Substance misuse within the homeless community is a huge and prevalent problem. Whether it be misuse of alcohol or drugs, both have devastating effects on health and well-being. However, it is often questioned whether substance misuse is a cause or an effect of homelessness, with many accounts supporting both theories. The short answer is that it can be both cause and effect, as no data has ever supported one theory significantly over the other. This post will look to explore how both theories are valid.

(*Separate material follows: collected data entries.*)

(** X3.  [HTTPMethod.UnmarshalText] stores the text it is given whether or
    not it is valid, and accepts exactly the non-empty texts made of the
    ASCII capital letters [A] to [Z]; every other text, the empty one and
    any text with a byte beyond ASCII included, gets
    [ErrInvalidHTTPMethod]. *)
Theorem X3_HTTPMethod_accepts_ASCII_capitals_only (text : string) :
  (validation.HTTPMethod_UnmarshalText text).1 = text ∧
  ((validation.HTTPMethod_UnmarshalText text).2 = None ↔
   text ≠ "" ∧ Forall (fun b => 65 <= b <= 90) (utf8.bytes text)) ∧
  ((validation.HTTPMethod_UnmarshalText text).2 = None ∨
   (validation.HTTPMethod_UnmarshalText text).2
   = Some validation.ErrInvalidHTTPMethod).
Proof.
  unfold validation.HTTPMethod_UnmarshalText, utf8.runes.
  destruct (String.eqb_spec text "") as [->|Hne]; simpl.
  { split; [done|]. split; [|by right]. split; [done | by intros [? _]]. }
  rewrite existsb_runes.
  2: { intros r Hr. unfold unicode.MaxASCII.
       by destruct (Z.ltb_spec 127 r); [|lia]. }
  match goal with |- context [existsb ?f ?l] =>
    assert (existsb f l = false ↔ Forall (fun b => 65 <= b <= 90) l)
      as Hchar
  end.
  { apply existsb_false_Forall. intros b _.
    unfold unicode.IsLetter, unicode.IsLower, unicode.MaxASCII.
    split_between; split; (done || lia). }
  match goal with |- context [existsb ?f ?l] => destruct (existsb f l) end;
    simpl.
  - split; [done|]. split; [|by right]. split; [done|].
    intros [_ Hall]. by apply Hchar in Hall.
  - split; [done|]. split; [|by left]. split; [|done].
    intros _. split; [done|]. by apply Hchar.
Qed.

(** X6.  [HeaderName.Validate] accepts exactly the non-empty names made of
    ASCII letters, ASCII digits and [-]; a name with any other byte, the
    space and every byte beyond ASCII included, gets
    [ErrInvalidHeaderName]. *)
Theorem X6_HeaderName_accepts_ASCII_letters_digits_dash (n : string) :
  (validation.HeaderName_Validate n = None ↔
   n ≠ "" ∧
   Forall (fun b => b = 45 ∨ 48 <= b <= 57 ∨ 65 <= b <= 90 ∨ 97 <= b <= 122)
          (utf8.bytes n)) ∧
  (validation.HeaderName_Validate n = None ∨
   validation.HeaderName_Validate n = Some validation.ErrInvalidHeaderName).
Proof.
  unfold validation.HeaderName_Validate, utf8.runes.
  destruct (String.eqb_spec n "") as [->|Hne]; simpl.
  { split; [|by right]. split; [done | by intros [? _]]. }
  rewrite existsb_runes.
  2: { intros r Hr. unfold unicode.MaxASCII.
       destruct (Z.ltb_spec 127 r); [|lia]. apply orb_true_r. }
  match goal with |- context [existsb ?f ?l] =>
    assert (existsb f l = false ↔
            Forall (fun b => b = 45 ∨ 48 <= b <= 57 ∨ 65 <= b <= 90
                             ∨ 97 <= b <= 122) l) as Hchar
  end.
  { apply existsb_false_Forall. intros b _.
    unfold unicode.IsLetter, unicode.IsDigit, unicode.MaxASCII.
    split_between; split; (done || lia). }
  match goal with |- context [existsb ?f ?l] => destruct (existsb f l) end;
    simpl.
  - split; [|by right]. split; [done|].
    intros [_ Hall]. by apply Hchar in Hall.
  - split; [|by left]. split; [|done].
    intros _. split; [done|]. by apply Hchar.
Qed.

SUBSTANCE MISUSE AS A CAUSE OF HOMELESSNESS
As much as 70% of those on the street suffer from a substance addiction, with two thirds citing substance misuse as a cause for first becoming homeless. Addiction often occurs from use as a coping mechanism. Some may find it hard to deal with the hardships thrown up by life and so find a way to escape them, like through alcoholism or drug use. Misuse, as a cause, can be the result of a mental or physical health problem, unresolved past trauma, family bereavement, housing problems, or even financial difficulties. Addiction can happen at such a rate that many are already in trouble before even truly knowing it and develop a heavy reliance on a substance. Consequently, this changes the person’s ability to think clearly, as they’re forced to consider when next they will be able to get a fix. Rent may be missed, employment lost, and debts increased, because of this, which most often leads to the individual becoming homeless, as a result. Substance misuse can cost someone everything and it can affect anyone. As a drug user, you are seven times more likely to become homeless than the general population. Substance misuse can be an almighty contributor to someone becoming homeless, but not all have become homeless this way. Some fall into substance misuse after becoming homeless.
SUBSTANCE MISUSE AS AN EFFECT OF HOMELESSNESS
Being a rough sleeper is an incredibly difficult life to live. Not only do the stresses of daily life on the street occupy your thoughts, but the thoughts of how one came to be in this position make for an upsetting experience to face. If someone has not become homeless as a result of substance misuse, this can easily occur on the streets. As mentioned before, a mental illness can increase the likelihood of an addiction developing. Feeling vulnerable, threatened, hungry, and stressed all lead to one misusing substances as a coping mechanism. Women and LGBT+ people on the streets can be particularly vulnerable to this happening to them as gender or sexuality-based trauma, either past or present, encourages this unhealthy behaviour. Moreover, finding a trusting community on the streets is not a guarantee of not misusing substances. If others around you are taking drugs or drinking, you, too, are at risk of developing these behaviours. The ease with which it’s possible to get these substances only makes it more likely and the addiction stronger. During the height of the legal high crisis in 2017, it was estimated that 90-95% of those on the streets of Manchester were using synthetic highs. A mixture of accessibility, stress, desperation, and past trauma, make substance misuse an easy behaviour to acquire.
Housing First is one way to help rough sleepers with substance abuse recover, putting people into permanent residence with treatment. Rehabilitation centres, too, are there to support those with addictions, but the sheer increase in rough sleeping and lack of funds mean those who most need help, cannot access it easily.
Of course those who are homeless do not all misuse substances and those who misuse substances are not all homeless, but the risk is present nonetheless. A cycle of dependency can be easily picked up and hard to control, without even noticing it’s happening; leading to it either being a cause or effect of homelessness.